On the other hand, Genting Singapore Ltd’s (SGX: G13) shares tumbled 9.4% to S$0.97, coming in as the Straits Times Index’s worst performer. The owner of Singapore’s Resorts World Sentosa announced yesterday that it is expanding the integrated resort at Sentosa at a cost of S$4.5 billion, which will be funded through internal resources and/or bank borrowings. The expansion, which is expected to take five years, will see the addition of around 50% in new gross floor area.

2. Water treatment firm, Hyflux Ltd (SGX: 600), announced today that its deal with SM Investments Pte Ltd is called off, saying it has “no confidence” that the investor will complete the investment.

Subsequently, the scheme meetings scheduled for tomorrow and next Monday has been cancelled. Hyflux added that shareholders “need not attend” the extraordinary general meeting scheduled for April 15 too.

Following the termination of the agreement, Hyflux said that it would continue to pursue “all other viable strategic opportunities as part of the court-supervised reorganisation process”.

3. iFAST Corporation Ltd’s (SGX: AIY) wholly-owned Malaysia subsidiary, iFAST Capital Sdn Bhd, has become the first broker to sell retail bonds and sukuk starting from RM1,000 in nominal value. This comes after Malaysia’s Securities Commission liberalised the regulatory framework to facilitate easier access into the RM1.3 trillion Malaysian bond and sukuk market.

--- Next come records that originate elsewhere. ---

(** [Table(props)]: [data.map] throws with the first row that throws. *)
Definition Table (p : props) : js_error + node :=
  rows ← mapM (row_node p) (data p);
  inr (Elem "div" ("overflow-x-auto " +:+ className p)
         [Elem "table" "min-w-full divide-y divide-gray-300"
            [Elem "thead" "bg-gray-50" [head_row p];
             Elem "tbody" "bg-white divide-y divide-gray-200" rows]]).
End render.

End TableView.

(** ** The tables and cards of the pages *)
Module Paginas.

Section estoque.
Context (to_fixed2 : num → string).

(** [render: (value: number) => `R$ ${value.toFixed(2)}`]: [toFixed(2)]
    of a number is the parameter [to_fixed2]; a value without
    [toFixed] throws. *)
Definition price_render (v : json) (_ : json) : js_error + list node :=
  match v with JNum n => inr [Text ("R$ " +:+ to_fixed2 n)] | _ => inl TypeError end.

(** The status column's [render: (_, row) => ...]. *)
Definition status_render (_ : json) (row : json) : js_error + list node :=
  q ← prop row "quantity";
  m ← prop row "minStock";
  let status := if js_le q m then "Baixo" else "Normal" in
  let color := if String.eqb status "Baixo" then "text-red-600" else "text-green-600" in
  inr [Elem "span" ("font-medium " +:+ color) [Text status]].
(** The form: [cs] are the client options, [rows] the lines. *)
Definition form_node (initialData : json) (st : estado) (cs rows : list (vnode evento)) : vnode evento :=
  let errs := validationErrors st in
  let cid := opt_prop initialData "clienteId" in
  let status := opt_prop initialData "status" in
  let obs := opt_prop initialData "observacoes" in
  VElem "form" "space-y-6" None
    [VElem "div" "" None
       ([label "Cliente";
         VField "select" (Some "clienteId")
           ("mt-1 block w-full rounded-md border " +:+ err_border errs "clienteId" +:+ " bg-white px-3 py-2 " +:+ focus_classes)
           (if truthy cid then to_js_string frac_string cid else "") None
           (VElem "option" "" None [VText "Selecione um cliente"] :: cs)] ++
        error_p errs "clienteId");
     VElem "div" "" None
       [label "Status";
        VField "select" (Some "status")
          ("mt-1 block w-full rounded-md border border-gray-300 bg-white px-3 py-2 " +:+ focus_classes)
          (if truthy status then to_js_string frac_string status else "Pendente") None
          [VElem "option" "" None [VText "Pendente"]; VElem "option" "" None [VText "Aprovado"];
           VElem "option" "" None [VText "Rejeitado"]]];
     VElem "div" "" None
       ([VElem "div" "flex items-center justify-between" None
           [label "Itens do Orçamento";
            VButton "flex items-center gap-1 rounded-md bg-indigo-50 px-2 py-1 text-sm text-indigo-600 hover:bg-indigo-100"
              false (Some (Edit AddItem)) [VText "Adicionar Item"]]] ++
        error_p errs "items" ++
        [VElem "div" "mt-4 space-y-4" None rows] ++
        total_block (items st));
     VElem "div" "" None
       [label "Observações";
        VField "textarea" (Some "observacoes")
          ("mt-1 block w-full rounded-md border border-gray-300 px-3 py-2 " +:+ focus_classes)
          (match obs with JUndef | JNull => "" | _ => to_js_string frac_string obs end) None []];
     VElem "div" "flex justify-end gap-2" None
       [VButton "rounded-md border border-gray-300 bg-white px-4 py-2 text-sm font-medium text-gray-700 hover:bg-gray-50"
          false (Some Cancel) [VText "Cancelar"];
        VButton "rounded-md bg-indigo-600 px-4 py-2 text-sm font-medium text-white hover:bg-indigo-700 disabled:opacity-50"
          (isSubmitting st || bool_decide (items st = [])) (Some Submit) [VText (submit_label initialData st)]]].
(** ** The layout engine: the digits fit the usable height *)

(** On non-negative finite numbers, [x > y] decides the order of the
    values. *)
Lemma F64_gtb_false_le x y :
  F64Round.good x -> F64Round.good y -> F64.gtb x y = false ->
  (F64Round.fval x <= F64Round.fval y)%Q.
Proof.
  intros Hx Hy. unfold F64.gtb, SFltb.
  destruct x as [[|] | | | [|] mx ex]; try contradiction;
    destruct y as [[|] | | | [|] my ey]; try contradiction;
    cbn [SFcompare F64Round.fval]; try discriminate; intros E.
  - apply (F64Round.fval_nonneg (S754_finite false my ey)).
  - destruct Hx as [Cx _], Hy as [Cy _].
    pose proof (F64Round.canonical_digits _ _ Cx) as [Dx Lx].
    pose proof (F64Round.canonical_digits _ _ Cy) as [Dy Ly].
    destruct (Z.compare_spec ey ex) as [-> | Hlt | Hgt]; [| discriminate |].
    + apply F64Round.valQ_le_same.
      change (PosDef.Pos.compare_cont Eq my mx) with (Pos.compare my mx) in E.
      destruct (Pos.compare_spec my mx); try discriminate; lia.
    + destruct Cy as [_ Ey]. rewrite F64Round.fexp_spec in Ey.
      pose proof (F64Round.valQ_digits_lt (Zpos mx) ex ltac:(lia)) as U.
      pose proof (F64Round.valQ_digits_ge (Zpos my) ey ltac:(lia)) as L.
      pose proof (F64Round.b2_le (Zdigits2 (Zpos mx) + ex)
                    (Zdigits2 (Zpos my) - 1 + ey) ltac:(lia)).
      lra.
Qed.

Lemma F64_to_int_of_int z : 0 < z < 2 ^ 53 -> F64.to_int (F64.of_int z) = z.
Proof.
  intros Hz. destruct (F64Round.of_int_exact z Hz) as [F V].
  rewrite F64Round.to_int_floor by (apply F64Round.finite_pos_good, F).
  rewrite (Qfloor_comp _ _ V). apply Qfloor_Z.
Qed.

Section LayoutFit.

Variables fontWidth fontHeight : Z.

(** The height of a digit and its dot come from the conversion of a
    number that does not exceed the usable height. *)
Lemma sizes_fit_height width height ncount nw nh ds :
  0 < fontWidth < 2 ^ 53 -> 0 < fontHeight < 2 ^ 53 ->
  0 < width < 2 ^ 53 -> 0 < height < 2 ^ 53 -> 1 <= ncount < 2 ^ 53 ->
  sizes fontWidth fontHeight width height ncount = (nw, nh, ds) ->
  nh + ds <= height - 2 * Z.quot (Z.min width height) 5.
Proof.
  intros Hfw Hfh Hw Hh Hn. unfold sizes.
  assert (Eb : (if height <? width then Z.quot height 5 else Z.quot width 5)
               = Z.quot (Z.min width height) 5).
  { destruct (Z.ltb_spec height width);
      [rewrite Z.min_r by lia | rewrite Z.min_l by lia]; reflexivity. }
  rewrite Eb. set (border := Z.quot (Z.min width height) 5).
  assert (Hb : 0 <= border /\ 2 * border < width /\ 2 * border < height)
    by (unfold border; zlia).
  destruct (F64Round.of_int_exact (width - border * 2) ltac:(lia)) as [Fw Vw].
  destruct (F64Round.of_int_exact (height - border * 2) ltac:(lia))
    as [Fh' Vh'].
  pose proof (F64_to_int_of_int (height - border * 2) ltac:(lia)) as Th.
  destruct (F64Round.of_int_exact fontWidth Hfw) as [Ffw Vfw].
  destruct (F64Round.of_int_exact fontHeight Hfh) as [Ffh Vfh].
  destruct (F64Round.of_int_exact ncount ltac:(lia)) as [Fnc Vnc].
  destruct (F64Round.of_int_exact 1 ltac:(lia)) as [F1 V1].
  set (w := F64.of_int (width - border * 2)) in *.
  set (h := F64.of_int (height - border * 2)) in *.
  set (fh := F64.of_int fontHeight) in *.
  set (nc := F64.of_int ncount) in *.
  set (fw1 := F64.add (F64.of_int fontWidth) (F64.of_int 1)).
  assert (P53 : (F64Round.b2 53 == inject_Z (2 ^ 53))%Q)
    by (apply F64Round.b2_Z; lia).
  assert (B106 : (F64Round.b2 106 == F64Round.b2 53 * F64Round.b2 53)%Q)
    by (rewrite <- F64Round.b2_add; reflexivity).
  assert (Iw : (F64Round.fval w <= F64Round.b2 53)%Q)
    by (rewrite Vw, P53, <- Zle_Qle; lia).
  assert (Ifh : (1 <= F64Round.fval fh <= F64Round.b2 53)%Q)
    by (rewrite Vfh, P53, <- !Zle_Qle; change (inject_Z 1) with 1%Q;
        rewrite <- (Zle_Qle 1); lia).
  assert (Inc : (1 <= F64Round.fval nc)%Q)
    by (rewrite Vnc; rewrite <- (Zle_Qle 1); lia).
  assert (R53 : F64Round.finite_pos (F64Round.pow2 53))
    by (apply F64Round.pow2_finite_pos; lia).
  assert (R0 : F64Round.finite_pos (F64Round.pow2 0))
    by (apply F64Round.pow2_finite_pos; lia).
  assert (R106 : F64Round.finite_pos (F64Round.pow2 106))
    by (apply F64Round.pow2_finite_pos; lia).
  assert (P0 : (F64Round.b2 0 == 1)%Q) by reflexivity.
  destruct (F64Round.add_good (F64.of_int fontWidth) (F64.of_int 1)
              (F64Round.pow2 53) (F64Round.pow2 0) Ffw F1 R53 R0)
    as [Ffw1 [Lfw1 Ufw1]].
  { rewrite Vfw, V1, F64Round.fval_pow2, P53, <- inject_Z_plus, <- Zle_Qle.
    lia. }
  { rewrite Vfw, V1, F64Round.fval_pow2, P0.
    assert (0 <= inject_Z fontWidth)%Q by (rewrite <- (Zle_Qle 0); lia).
    change (inject_Z 1) with 1%Q. lra. }
  fold fw1 in Ffw1, Lfw1, Ufw1.
  rewrite F64Round.fval_pow2 in Lfw1, Ufw1. rewrite P0 in Lfw1.
  destruct (F64Round.div_good w nc (F64Round.finite_pos_good _ Fw) Fnc Inc)
    as [Gnw Unw].
  set (nw0 := F64.div w nc) in *.
  pose proof (F64Round.fval_nonneg nw0) as Pnw.
  destruct (F64Round.mul_good nw0 fh (F64Round.pow2 106) Gnw
              (F64Round.finite_pos_good _ Ffh) R106) as [Gt Ut].
  { rewrite F64Round.fval_pow2, B106. nra. }
  destruct (F64Round.div_good (F64.mul nw0 fh) fw1 Gt Ffw1 Lfw1) as [Gnh Unh].
  set (nh0 := F64.div (F64.mul nw0 fh) fw1) in *.
  destruct (F64.gtb nh0 h) eqn:Eg; intros [= <- <- <-].
  - lia.
  - pose proof (F64_gtb_false_le nh0 h Gnh (F64Round.finite_pos_good _ Fh') Eg)
      as Hle.
    pose proof (F64Round.to_int_mono _ _ Gnh (F64Round.finite_pos_good _ Fh')
                  Hle). lia.
Qed.
(** * Verification of the ingestion-and-notification core of twitter-api-bot

    Shallow embedding of the Python modules [database.py], [ai_scheduler.py],
    [rate_limiter.py], [telegram_bot.py] and [whatsapp_handler.py].

    Conventions of the embedding:
    - tweet ids are decimal strings converted with [int()]; they are kept
      as [Z] here, the [str]/[int] round trip being the identity on them;
    - times ([datetime]) are [Z] microseconds; [timedelta.total_seconds()/60]
      compared against a number of minutes is compared exactly in
      microseconds;
    - a Python exception is a [Raise] outcome; an [except] clause is a match
      on it;
    - calling an [async def] without [await] builds a coroutine object and
      runs none of its body; such a coroutine is truthy like every Python
      object without [__bool__]. *)

From Stdlib Require Import ZArith Bool Lia QArith Sorted Permutation Ascii.
From stdpp Require Import base gmap strings list pretty.

Open Scope string_scope.
Open Scope list_scope.
Open Scope Z_scope.

(** ** Python runtime *)

Inductive exn :=
  | KeyError (key : string)
  | AttributeError (attr : string)
  | TypeError
  | NameError (name : string)
  | UniqueViolation
  | CollaboratorError
  | IndentationError (module_name : string).

Inductive outcome (A : Type) :=
  | Ok (a : A)
  | Raise (e : exn).
Arguments Ok {A} a.
Arguments Raise {A} e.

(** A coroutine object created by calling an [async def]; its body is the
    suspended computation, which only [await] would run. *)
Inductive coroutine (A : Type) := Coro (body : A).
Arguments Coro {A} body.
(** C4. Starting from a freshly constructed critic or actor, after any
    sequence of update calls of which n succeed, the loss history has
    length min(n, 20) and is the losses of the last 20 successful calls in
    call order; the diagnostic is the arithmetic mean of the history as
    soon as one update has succeeded. *)
Theorem loss_history_window (cname aname : String.string) (nf na : nat)
    (lr beta : R) (cuda : bool) (p0 : params)
    (ccalls : list Critic.call) (acalls : list Actor.call) :
  let c0 := Critic.init cname nf na lr cuda p0 in
  let a0 := Actor.init aname nf na lr beta cuda p0 in
  let c := snd (Critic.run_updates c0 ccalls) in
  let a := snd (Actor.run_updates a0 acalls) in
  let nc := count_ok (fst (Critic.run_updates c0 ccalls)) in
  let n_a := count_ok (fst (Actor.run_updates a0 acalls)) in
  (length (Critic.successful_losses c0 ccalls) = nc
   /\ length (Critic.losses c) = Nat.min nc 20
   /\ Critic.losses c = skipn (nc - 20) (Critic.successful_losses c0 ccalls)
   /\ Critic.critic_loss c =
        match nc with
        | O => PosInf
        | S _ => Finite (Rsum (Critic.losses c) / INR (length (Critic.losses c)))
        end)
  /\
  (length (Actor.successful_losses a0 acalls) = n_a
   /\ length (Actor.losses a) = Nat.min n_a 20
   /\ Actor.losses a = skipn (n_a - 20) (Actor.successful_losses a0 acalls)
   /\ Actor.actor_loss a =
        match n_a with
        | O => PosInf
        | S _ => Finite (Rsum (Actor.losses a) / INR (length (Actor.losses a)))
        end).
Proof.
  cbn zeta. split.
  - destruct (@critic_run_window B ccalls (Critic.init cname nf na lr cuda p0) [])
      as (H1 & H2 & H3); [reflexivity|reflexivity|].
    cbn [app] in H1, H2. rewrite <- H3.
    split; [reflexivity|]. split; [rewrite H1; apply window_length|].
    split; [exact H1|]. rewrite H2. unfold diagnostic_of.
    destruct (Critic.successful_losses _ ccalls) as [|x tr] eqn:E; [reflexivity|].
    rewrite <- H1. cbn [length]. apply np_mean_finite.
    rewrite H1. apply window_not_nil. discriminate.
  - destruct (@actor_run_window B acalls (Actor.init aname nf na lr beta cuda p0) [])
      as (H1 & H2 & H3); [reflexivity|reflexivity|].
    cbn [app] in H1, H2. rewrite <- H3.
    split; [reflexivity|]. split; [rewrite H1; apply window_length|].
    split; [exact H1|]. rewrite H2. unfold diagnostic_of.
    destruct (Actor.successful_losses _ acalls) as [|x tr] eqn:E; [reflexivity|].
    rewrite <- H1. cbn [length]. apply np_mean_finite.
    rewrite H1. apply window_not_nil. discriminate.
Qed.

Managing director of iFAST Capital Malaysia, Dennis Tan, said the following in a press release:

“The high barrier of entry and the lack of accessibility to critical information pertaining to bonds has meant that bonds have not been a fixture in many investors’ portfolios. The traditional bond market has long been dominated by sophisticated investors who can have access to bonds at RM250,000 per odd lot. But even then, there is limited availability or choices, because standard lots for corporate bonds and government bonds are traded at RM5 million and RM10 million respectively. With the new seasoning framework and what we are offering on our platforms, investors can now invest in investment grade bonds from as low as RM1,000.”

iFAST shares were unchanged at S$1.11.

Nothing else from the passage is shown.